Die Gynäkologin setzt sich für die Rechte der Frauen ein
In vielen bewaffneten Konflikten auf der ganzen Welt wird Vergewaltigung als Kriegswaffe eingesetzt, doch Mukwege beschloss, den Opfern in seinem Land zu helfen. Der 59-jährige Gynäkologe gründete 1998, als in der Demokratischen Republik Kongo ein Krieg herrschte, das Panzi-Krankenhaus in Bukavu, wo er noch heute Opfer sexueller Gewalt behandelt, die schwere Verletzungen erlitten haben. Der Krieg in der Demokratischen Republik Kongo könnte offiziell sein vorbei, aber der bewaffnete Konflikt dauert im Osten des Landes immer noch an, ebenso wie Angriffe auf Zivilisten, einschließlich Gruppenvergewaltigungen. Obwohl Mukwege regelmäßig ins Ausland reist, um sich für die Rechte der Frauen einzusetzen und das Panzi-Krankenhaus zu leiten, besucht er weiterhin zwei Tage die Woche Patienten und führt Operationen durch. Er wurde von den Fraktionen S&D und ALDE sowie der Europaabgeordneten Barbara Lochbihler nominiert.
Sacharow-Preis
Der Sacharow-Preis für geistige Freiheit wird jährlich vom Europäischen Parlament verliehen. Er wurde 1988 ins Leben gerufen, um Einzelpersonen und Organisationen zu ehren, die sich für Menschenrechte und Grundfreiheiten einsetzen. Im vergangenen Jahr ging der Preis an Malala Yousafzaï, die pakistanische Aktivistin für die Bildung von Mädchen.
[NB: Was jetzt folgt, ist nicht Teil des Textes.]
Definition reference_merge (p : text) (base pushed online : option MergeFileValue) :
    result unit (option MergeFileValue) :=
  if decide (online = base) then Ok pushed else
  if decide (pushed = base) then Ok online else
  match base, pushed, online with
  | Some (MergeText b), Some (MergeText x), Some (MergeText y) =>
      match merge_text p b x y with Some t => Ok (Some (MergeText t)) | None => Err () end
  | _, _, _ => if decide (pushed = online) then Ok pushed else Err ()
  end.

Lemma merged_value_reference p base pushed online :
  merged_value merge_text p base pushed online = reference_merge p base pushed online.
Proof.
  unfold merged_value, reference_merge.
  destruct (value_changed base online) eqn:Ho; simpl.
  2:{ apply value_changed_false in Ho. by rewrite decide_True. }
  rewrite decide_False.
  2:{ intros ->. assert (value_changed base base = false) by by apply value_changed_false. congruence. }
  destruct (value_changed base pushed) eqn:Hp; simpl.
  2:{ apply value_changed_false in Hp. by rewrite decide_True. }
  rewrite decide_False.
  2:{ intros ->. assert (value_changed base base = false) by by apply value_changed_false. congruence. }
  assert (Heq : ∀ a b, merge_file_equal a b = bool_decide (a = b)).
  { intros a b. apply eq_bool_prop_intro. rewrite !Is_true_true, merge_file_equal_true. by rewrite bool_decide_eq_true. }
  destruct base as [[b|b bt]|], pushed as [[x|x xt]|], online as [[y|y yt]|]; try done;
    rewrite ?Heq; repeat case_decide; repeat case_bool_decide; simplify_eq; try done.
Qed.

(** ** The whole merge *)

Lemma merge_fold base pushed online l files conflicts :
  NoDup l → (∀ p, p ∈ l → files !! p = None ∧ p ∉ conflicts) →
  let r := foldl (merge_step merge_text base pushed online) (files, conflicts) l in
  (∀ p, r.1 !! p = if decide (p ∈ l) then
                     match reference_merge p (base !! p) (pushed !! p) (online !! p) with
                     | Ok v => v | Err _ => None end
                   else files !! p)
  ∧ (∀ p, p ∈ r.2 ↔ p ∈ conflicts ∨ p ∈ l ∧ reference_merge p (base !! p) (pushed !! p) (online !! p) = Err ())
  ∧ (NoDup conflicts → NoDup r.2).
Proof.
  cbv zeta. induction l as [|k l IH] in files, conflicts |- *; intros Hnd Hfresh; cbn [foldl].
  { split_and!; [..|done]; intros p.
    - by rewrite decide_False by apply not_elem_of_nil.
    - split; [by left|]. intros [?|[[]%elem_of_nil _]]; done. }
  apply NoDup_cons in Hnd as [Hk Hnd]. destruct (Hfresh k) as [Hkf Hkc]; [left|].
  unfold merge_step at 2 4 6. rewrite merged_value_reference. cbn [fst snd].
  destruct (reference_merge k _ _ _) as [[v|]|[]] eqn:Er.
  - destruct (IH (<[k := v]> files) conflicts Hnd) as (H1 & H2 & H3).
    { intros p Hp. destruct (Hfresh p) as [Hpf Hpc]; [by right|]. split; [|done].
      rewrite lookup_insert_ne by (intros ->; done). done. }
    split_and!; [intros p..|done].
    + rewrite H1. destruct (decide (p ∈ l)) as [Hp|Hp]; [by rewrite decide_True by by right|].
      destruct (decide (p = k)) as [->|Hne].
      * rewrite lookup_insert_eq, decide_True by left. by rewrite Er.
      * rewrite lookup_insert_ne, decide_False; [done| |done]. by intros [?|?]%elem_of_cons.
    + rewrite H2, elem_of_cons. split; [naive_solver|]. intros [?|[[->|?] He]]; [by left|congruence|by right].
  - destruct (IH files conflicts Hnd) as (H1 & H2 & H3); [intros p Hp; apply Hfresh; by right|].
    split_and!; [intros p..|done].
    + rewrite H1. destruct (decide (p ∈ l)) as [Hp|Hp]; [by rewrite decide_True by by right|].
      destruct (decide (p = k)) as [->|Hne].
      * rewrite decide_True by left. by rewrite Er.
      * rewrite decide_False; [done|]. by intros [?|?]%elem_of_cons.
    + rewrite H2, elem_of_cons. split; [naive_solver|]. intros [?|[[->|?] He]]; [by left|congruence|by right].
  - destruct (IH files (conflicts ++ [k]) Hnd) as (H1 & H2 & H3).
    { intros p Hp. destruct (Hfresh p) as [Hpf Hpc]; [by right|]. split; [done|].
      rewrite elem_of_app, list_elem_of_singleton. intros [?| ->]; done. }
    split_and!; [intros p..|].
    + rewrite H1. destruct (decide (p ∈ l)) as [Hp|Hp]; [by rewrite decide_True by by right|].
      destruct (decide (p = k)) as [->|Hne].
      * rewrite decide_True by left. by rewrite Er.
      * rewrite decide_False; [done|]. by intros [?|?]%elem_of_cons.
    + rewrite H2, elem_of_cons, elem_of_app, list_elem_of_singleton. split.
      * intros [[?| ->]|[??]]; [by left|right; by split; [left|]|right; by split; [right|]].
      * intros [?|[[->|?] He]]; [by left; left|by left; right|by right].
    + intros Hc. apply H3. apply NoDup_app. split_and!; [done| |apply NoDup_singleton].
      intros x Hx ->%list_elem_of_singleton. done.
Qed.
Lemma stage_content_plain c :
  stage_content storage object_bytes available c
  = stage_snapshot (cs_directories c) (cs_documents c) (asset_content object_bytes <$> cs_assets c)
  ∨ ∃ p a, cs_assets c !! p = Some a ∧ load a = None
      ∧ ∃ e, stage_content storage object_bytes available c = Err e.
Proof.
  unfold stage_content, stage_snapshot. rewrite sorted_files_fmap.
  destruct (stage_all stage_directory _ _) as [d1|]; cbn [mbind result_bind]; [|by left].
  destruct (stage_all _ (sorted_files (cs_documents c)) d1) as [d2|]; cbn [mbind result_bind]; [|by left].
  destruct (stage_assets_plain (sorted_files (cs_assets c)) d2) as [->|(p & a & Hin & Hl & ->)].
  - left. symmetry. apply (stage_all_fmap (asset_content object_bytes) id).
  - right. exists p, a. split_and!; [|done|by eexists].
    unfold sorted_files in Hin. rewrite elem_of_stable_sort in Hin. by apply elem_of_map_to_list.
Qed.

Lemma canonical_content_files c : canonical_content c →
  ∀ p, is_Some (snapshot_files (cs_documents c) (asset_content object_bytes <$> cs_assets c) !! p) → canonical_path p.
Proof. intros [_ Hfiles] p Hp%snapshot_file. apply Hfiles. by rewrite lookup_fmap, fmap_is_Some in Hp. Qed.

(** A worktree that could be written. *)
Lemma staged_content c d :
  canonical_content c → stage_content storage object_bytes available c = Ok d →
  sound_tree d ∧ dt_files d = content_files object_bytes c
  ∧ ∀ x, x ∈ dt_directories d ↔ content_directory object_bytes c x.
Proof.
  intros Hc Hd. destruct (stage_content_plain c) as [He|(_ & _ & _ & _ & e & He)]; [|congruence].
  pose proof (stage_snapshot_spec (cs_directories c) (cs_documents c) (asset_content object_bytes <$> cs_assets c)
    (proj1 Hc) (canonical_content_files c Hc)) as Hs. rewrite <-He, Hd in Hs. exact Hs.
Qed.

(** The files written for a revision are exactly those of the project,
    documents as UTF-8 and assets as stored, below the directories they need;
    this fails only when an asset cannot be loaded, or when some file lies
    where another path of the project needs a directory. *)
Theorem worktrees_hold_the_content c :
  canonical_content c →
  (∀ a, a ∈ map_to_list (cs_assets c) → is_Some (load a.2)) →
  let clash := λ x, is_Some (content_files object_bytes c !! x) ∧ content_directory object_bytes c x in
  match stage_content storage object_bytes available c with
  | Ok d => dt_files d = content_files object_bytes c
            ∧ (∀ x, x ∈ dt_directories d ↔ content_directory object_bytes c x) ∧ ∀ x, ¬ clash x
  | Err e => e = MaterializeFilesystem ∧ ∃ x, clash x
  end.
Proof.
  intros Hc Hload clash.
  destruct (stage_content_plain c) as [->|(p & a & Ha & Hl & _)].
  2:{ destruct (Hload (p, a)) as [b Hb]; [by apply elem_of_map_to_list|]. simpl in Hb. congruence. }
  pose proof (stage_snapshot_spec (cs_directories c) (cs_documents c) (asset_content object_bytes <$> cs_assets c)
    (proj1 Hc) (canonical_content_files c Hc)) as Hs.
  destruct (stage_snapshot _ _ _) as [d|e]; [|exact Hs]. destruct Hs as (Hs & Hf & Hd). split_and!; [done..|].
  intros x [[v Hv] Hx]. apply Hd, Hs in Hx. unfold content_files in Hv. by rewrite Hf, Hv in Hx.
Qed.
End content.

(** A project that has a file at a path and another below it, which no operation
    on files refuses, can no longer be written to a worktree. *)
Definition has_file (c : ProjectContentSnapshot) (p : text) : Prop :=
  is_Some (cs_documents c !! p) ∨ is_Some (cs_assets c !! p).

Lemma content_file object_bytes c p : is_Some (content_files object_bytes c !! p) ↔ has_file c p.
Proof. unfold content_files, has_file. by rewrite snapshot_file, lookup_fmap, fmap_is_Some. Qed.

(** C35: a project that holds a file at one path and another file below that
    path cannot be written to its worktree, whatever the object store delivers:
    it can be neither flushed nor cloned, and no revision of it can be created,
    until one of the two is gone. *)
Theorem nested_files_cannot_be_materialized storage object_bytes available project db c p q :
  lock_project_content_snapshot project db = Some c →
  canonical_content c → has_file c p → has_file c q → proper_ancestor p q →
  ∃ e, stage_content storage object_bytes available c = Err e.
Proof.
  intros _ Hc Hp Hq Hpq. destruct (stage_content storage object_bytes available c) as [d|e] eqn:Hd; [exfalso|by exists e].
  destruct (staged_content storage object_bytes available c d Hc Hd) as (Hs & Hf & Hdirs).
  apply (content_file object_bytes) in Hp as [v Hv]. rewrite <-Hf in Hv.
  assert (Hin : p ∈ dt_directories d).
  { apply Hdirs. right. exists q. split; [by apply (content_file object_bytes)|done]. }
  apply Hs in Hin. congruence.
Qed.

(** ** Reading a worktree back *)

(** How a file of a worktree is taken: as a document, or else as an asset. *)
Definition read_as_document (f : text * bytes) : option (text * text) :=
  if is_document_text_path f.1 && looks_like_text f.2 then t ← from_utf8 f.2; Some (f.1, t) else None.
Definition read_as_asset (guess_content_type : text → text) (f : text * bytes) : option RawRepoAsset :=
  if is_document_text_path f.1 && looks_like_text f.2 then None
  else Some (MkRawAsset f.1 (guess_content_type f.1) (Z.of_nat (length f.2)) f.2).

Section reading.
Context (guess_content_type : text → text).

Lemma looks_like_text_utf8 content : looks_like_text content = true → is_Some (from_utf8 content).
Proof. unfold looks_like_text. by rewrite andb_true_iff, bool_decide_eq_true; intros [_ ?]. Qed.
Unterstützung der Menschenrechte
Das Europäische Parlament nimmt alle Menschenrechtsverletzungen ernst, unabhängig davon, wo sie stattfinden. Die Abgeordneten weisen regelmäßig auf Verstöße hin, unterstützen die Wahlbeobachtung weltweit, sorgen für den Schutz der Menschenrechte in den externen Wirtschafts- und Handelsabkommen der EU und verleihen jährlich den Sacharow-Preis für geistige Freiheit.